> EXERCISE DETAILS:
What is needed is a single figure: how many lines of the records below contain the word "that".

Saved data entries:

(** A change of a listed entry in place that keeps its strings and content. *)
Lemma cinv_assign w l1 p r l2 k lost d f :
  cinv w (l1 ++ (p, r) :: l2) k lost d -> key (f r) = key r -> m_resourceSize (f r) = m_resourceSize r ->
  resource_size (f r) = resource_size r -> m_fileName (f r) = m_fileName r -> m_contentLength (f r) = m_contentLength r ->
  exists w', assign w p f = Some w' /\ cinv w' (l1 ++ (p, f r) :: l2) k lost d.
Proof.
  intros I Hk Hs Hr Hf Hc. destruct (rep_assign w l1 p r l2 d f (ci_rep _ _ _ _ _ I) Hk Hs) as (w1 & -> & R1 & D1 & C1).
  replace (d + m_contentLength r - m_contentLength (f r)) with d in R1 by lia. exists w1. split; [done|].
  eapply (cinv_rearrange w w1 _ _ _ _ _ _ _ _ []); [exact I|exact R1|..].
  - pose proof (cinv_waiting _ _ _ _ _ I) as HW. rewrite list.Forall_forall in HW |- *. intros x Hx. rewrite (dis_frame _ _ _ _ D1); [by apply HW|].
    rewrite list_elem_of_singleton. apply (cinv_apart _ _ _ _ _ (p, r) x I); [set_solver|done].
  - by rewrite !fst_middle.
  - rewrite app_nil_r, !map_app. cbn [map]. change (ekey (p, r)) with (key r). change (ekey (p, f r)) with (key (f r)). by rewrite Hk.
  - intros q. rewrite (dis_live _ _ _ _ D1). cbn. set_solver.
  - apply (dis_next _ _ _ _ D1).
  - pose proof (ci_sized _ _ _ _ _ I) as HZ. rewrite Forall_app, Forall_cons_iff in *. destruct HZ as (Z1 & [Z2 Z3] & Z4). split_and!; try done.
    split; [unfold esize; cbn; by rewrite Hs, Hr|cbn; by rewrite Hf].
  - by rewrite C1.
Qed.

Lemma find_written_spec w k url :
  Forall (fun x => heap w !! x.1 = Some x.2) k ->
  exists f, find_written w k.*1 url = Some f /\ forall p, f = Some p -> exists k1 r k2, k = k1 ++ (p, r) :: k2.
Proof.
  induction k as [|[p r] k IH]; intros HF; cbn [fmap list_fmap fst find_written]; [by exists None|].
  apply Forall_cons_iff in HF as [Ep HF]. cbn in Ep. rewrite Ep. cbn [mbind option_bind].
  case_bool_decide; [exists (Some p); split; [done|]; intros q [= <-]; by exists [], r, k|].
  destruct (IH HF) as (f & -> & Hf). exists f. split; [done|]. intros q Eq. destruct (Hf q Eq) as (k1 & s & k2 & ->).
  by exists ((p, r) :: k1), s, k2.
Qed.

Lemma note_job_spec num n content url cachecontrol sec :
  (num <= length (m_scheduledJobList (queue n)))%nat ->
  exists e, note_job num n content url cachecontrol sec = Some (set_httpequiv n e).
Proof.
  induction num as [|num IH]; intros Hn; cbn [note_job]; [exists (m_httpequiv n); by destruct n|].
  destruct (lookup_lt_is_Some_2 (m_scheduledJobList (queue n)) num) as [p Ep]; [lia|]. rewrite Ep. cbn [mbind option_bind].
  destruct (default _ _) as [flags maxAge]. cbv zeta. destruct (negb _); [apply IH; lia|].
  destruct (equalIgnoringCase _ _ _); [by eexists|]. destruct (_ && _); [by eexists|]. destruct (_ <=? _)%Z; [by eexists|]. apply IH. lia.
Qed.

Lemma processHttpEquiv_spec ext n content url cachecontrol b :
  nsafe ext n -> begins_ignoring_case content (str "max-age") = Some b ->
  exists n', processHttpEquiv n content url cachecontrol = Some n' /\ nsafe ext n'.
Proof.
  intros Hs Eb. pose proof Hs as (l & k & lost & d & [Iq I Iw]). unfold processHttpEquiv. rewrite Eb. cbn [mbind option_bind].
  set (sec := max_age_seconds content cachecontrol b). pose proof (ci_rep _ _ _ _ _ I) as R.
  assert (exists o, (match resourceForURL before (world n) url with
    | Some p => Some (Some p) | None => find_written (world n) (m_writeCacheList n) url end) = Some o /\
    forall p, o = Some p -> (exists l1 r l2, l = l1 ++ (p, r) :: l2) \/ (exists k1 r k2, k = k1 ++ (p, r) :: k2)) as (o & -> & Ho).
  { destruct (resourceForURL before (world n) url) as [p|] eqn:Eu.
    - exists (Some p). split; [done|]. intros q [= <-]. left. destruct (rep_mapped _ _ _ _ _ R Eu) as (l1 & r & l2 & -> & _). by exists l1, r, l2.
    - rewrite Iw. destruct (find_written_spec (world n) k url (ci_heap _ _ _ _ _ I)) as (f & -> & Hf). exists f. split; [done|]. intros p Ep.
      right. by apply Hf. }
  cbn [mbind option_bind]. destruct o as [p|].
  2:{ destruct (note_job_spec (length (m_scheduledJobList (queue n))) n content url cachecontrol sec) as (e & ->); [done|].
      eexists. split; [reflexivity|]. exists l, k, lost, d. by split. }
  assert (exists r, heap (world n) !! p = Some r) as (r & Er).
  { destruct (Ho p eq_refl) as [(l1 & r & l2 & ->)|(k1 & r & k2 & ->)]; exists r.
    - apply (rep_lookup _ _ _ (p, r) R). set_solver.
    - pose proof (ci_heap _ _ _ _ _ I) as HH. rewrite Forall_app, Forall_cons_iff in HH. apply HH. }
  rewrite Er. cbn [mbind option_bind]. destruct (if equalIgnoringCase _ _ _ then _ else _) as [[[nocache mustrevalidate] maxage] flags].
  set (f := fun r => Resource.update r nocache mustrevalidate (m_expires r) maxage flags).
  destruct (Ho p eq_refl) as [(l1 & s & l2 & ->)|(k1 & s & k2 & ->)].
  - destruct (cinv_assign (world n) l1 p s l2 k lost d f I) as (w' & -> & I'); [done..|]. cbn [mbind option_bind].
    eexists. split; [reflexivity|]. eexists _, k, lost, d. split; [done|exact I'|done].
  - destruct (cinv_rewrite (world n) l k1 p s k2 lost d f I) as (w' & -> & _ & _ & I'); [done|done| |].
    { pose proof (ci_data _ _ _ _ _ I) as HD. rewrite Forall_app, Forall_cons_iff in HD. apply HD. }
    cbn [mbind option_bind]. eexists. split; [reflexivity|]. exists l, (k1 ++ (p, f s) :: k2), lost, d. split; [done|done|].
    cbn. by rewrite Iw, !fst_middle.
Qed.

Lemma cached_answer_spec now ext n l k lost d reload url :
  ninv ext n l k lost d -> exists a, cached_answer now (world n) reload url = Some a.
Proof.
  intros [_ I _]. unfold cached_answer. destruct (_ || _); [by eexists|].
  destruct (resourceForURL before (world n) url) as [p|] eqn:Eu; [|by eexists].
  destruct (rep_mapped _ _ _ _ _ (ci_rep _ _ _ _ _ I) Eu) as (l1 & r & l2 & -> & _).
  pose proof (rep_lookup _ _ _ (p, r) (ci_rep _ _ _ _ _ I) ltac:(set_solver)) as Er. cbn in Er. rewrite Er. by eexists.
Qed.

End Network.
End LoadingFacts.
(* ===== verification/AuthJar.v ===== *)
(** * Stored credentials (WKC/WebCore/platform/network/WKC/AuthenticationJarWKC.cpp)

    [AuthenticationJar]: the user names and passwords the user has entered, for
    parts of web sites and for proxies.  The entries belong to the jar alone, so
    a list of values models the list of pointers; [allocated] says whether [new]
    succeeded.  URLs are parsed and edited with KURL.v.

    Theorems: what is looked up is the most specific entry; over any sequence of
    operations a password is only returned for the host, and below the folder,
    it was stored for; what is stored is found and what is deleted is gone; the
    proxies are a map from host and port. *)
From S2P Require Import Prelude WString KURLParse KURL.
From stdpp Require Import gmap.
Import KURLParse.Class KURLParse.Scan KURLParse.Assemble.
#[local] Open Scope Z_scope.

(** * The jar *)
Module Jar.
Import Access Update.

Inductive ProtectionSpaceServerType :=
  | ServerHTTP | ServerHTTPS | ServerFTP | ServerFTPS | ProxyHTTP | ProxyHTTPS | ProxyFTP | ProxySOCKS.

Definition serverType_value (t : ProtectionSpaceServerType) : Z :=
  match t with
  | ServerHTTP => 1 | ServerHTTPS => 2 | ServerFTP => 3 | ServerFTPS => 4
  | ProxyHTTP => 5 | ProxyHTTPS => 6 | ProxyFTP => 7 | ProxySOCKS => 8
  end.

Inductive ProtectionSpaceAuthenticationScheme :=
  | SchemeDefault | SchemeHTTPBasic | SchemeHTTPDigest | SchemeHTMLForm | SchemeNTLM | SchemeNegotiate
  | SchemeClientCertificateRequested | SchemeServerTrustEvaluationRequested | SchemeUnknown.

#[global] Instance server_eq : EqDecision ProtectionSpaceServerType.
Proof. solve_decision. Defined.
#[global] Instance scheme_eq : EqDecision ProtectionSpaceAuthenticationScheme.
Proof. solve_decision. Defined.

Record AuthInfo := {
  m_serverType : ProtectionSpaceServerType;
  m_authScheme : ProtectionSpaceAuthenticationScheme;
  m_host : list Z;
  m_port : Z;
  m_basePath : list Z;
  m_fullPath : list Z;
  m_realm : Str.String;
  m_confirmed : bool;
  m_user : Str.String;
  m_passwd : Str.String;
  m_tmpUser : Str.String;
  m_tmpPasswd : Str.String;
}.

Record AuthenticationJar := {
  m_WebAuthInfoList : list AuthInfo;
  m_ProxyAuthInfoList : list AuthInfo;
}.

Definition AuthenticationJar_new : AuthenticationJar :=
  {| m_WebAuthInfoList := []; m_ProxyAuthInfoList := [] |}.

Definition emptyString : Str.String := Some [].
Definition isEmpty (s : Str.String) : bool := (length (Str.chars s) =? 0)%nat.

(** The first entry that satisfies a test: its index and the entry. *)
Fixpoint find_info (test : AuthInfo -> bool) (l : list AuthInfo) (i : nat) : option (nat * AuthInfo) :=
  match l with
  | [] => None
  | info :: l' => if test info then Some (i, info) else find_info test l' (S i)
  end.

(** [m_...List.remove(i)]. *)
Definition remove_at (i : nat) (l : list AuthInfo) : list AuthInfo := take i l ++ drop (S i) l.

(** ** The URL of a request *)
Section Jar.
Context (before : Z) (ws : Z -> bool).

Definition sanitizeURL (kurl : KURL) : KURL * Z :=
  let kurl := setUser before kurl [] in
  let kurl := setPass before kurl [] in
  let kurl := setQuery before kurl (Some []) in
  let kurl := removeFragmentIdentifier before kurl in
  let p := if negb (port ws kurl =? 0) then port ws kurl
           else if protocolIs kurl (str "http") then 80 else 443 in
  (removePort before kurl, p).

(** [notFound + 1] wraps to 0. *)
Definition basePath (path : list Z) : list Z :=
  left path (match Impl.reverseFind_char path 47 (length path) with Some i => S i | None => 0%nat end).

Definition url_path (kurl : KURL) : list Z := if hasPath kurl then path kurl else [47].
Definition with_slash (p : list Z) : list Z := if negb (Impl.endsWith p [47]) then p ++ [47] else p.

Definition url_host (url : list Z) : list Z := host (fst (sanitizeURL (parsedURL before url))).
Definition url_port (url : list Z) : Z := snd (sanitizeURL (parsedURL before url)).
Definition url_full_path (url : list Z) : list Z :=
  with_slash (url_path (fst (sanitizeURL (parsedURL before url)))).
Definition url_base_path (url : list Z) : list Z :=
  basePath (url_path (fst (sanitizeURL (parsedURL before url)))).

(** ** Web sites *)

Definition longer (current : option (nat * AuthInfo)) (newinfo : nat * AuthInfo) (compFull : bool)
    : option (nat * AuthInfo) :=
  match current with
  | None => Some newinfo
  | Some (_, cur) =>
      let field := if compFull then m_fullPath else m_basePath in
      if (length (field cur) <? length (field (snd newinfo)))%nat then Some newinfo else current
  end.

Definition same_realm (realm : Str.String) (info : AuthInfo) : bool :=
  isEmpty realm || bool_decide (m_realm info = realm).

(** The loop: an exact match ends it; otherwise the longest matches. *)
Fixpoint get_loop (host full : list Z) (realm : Str.String) (l : list AuthInfo) (i : nat)
    (fullpath_longest basepath_longest : option (nat * AuthInfo))
    : AuthInfo + option (nat * AuthInfo) * option (nat * AuthInfo) :=
  match l with
  | [] => inr (fullpath_longest, basepath_longest)
  | info :: l' =>
      let next := get_loop host full realm l' (S i) in
      if negb (bool_decide (m_host info = host)) then next fullpath_longest basepath_longest
      else if negb (same_realm realm info) then next fullpath_longest basepath_longest
      else if bool_decide (full = m_fullPath info) then inl info
      else if Impl.startsWith full (m_fullPath info) then
        next (longer fullpath_longest (i, info) true) basepath_longest
      else if Impl.startsWith full (m_basePath info) then
        next fullpath_longest (longer basepath_longest (i, info) false)
      else next fullpath_longest basepath_longest
  end.

(** What a lookup returns: the server type, the scheme, the name and the password. *)
Definition found : Type := ProtectionSpaceServerType * ProtectionSpaceAuthenticationScheme * Str.String * Str.String.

> TASK RESULT:
2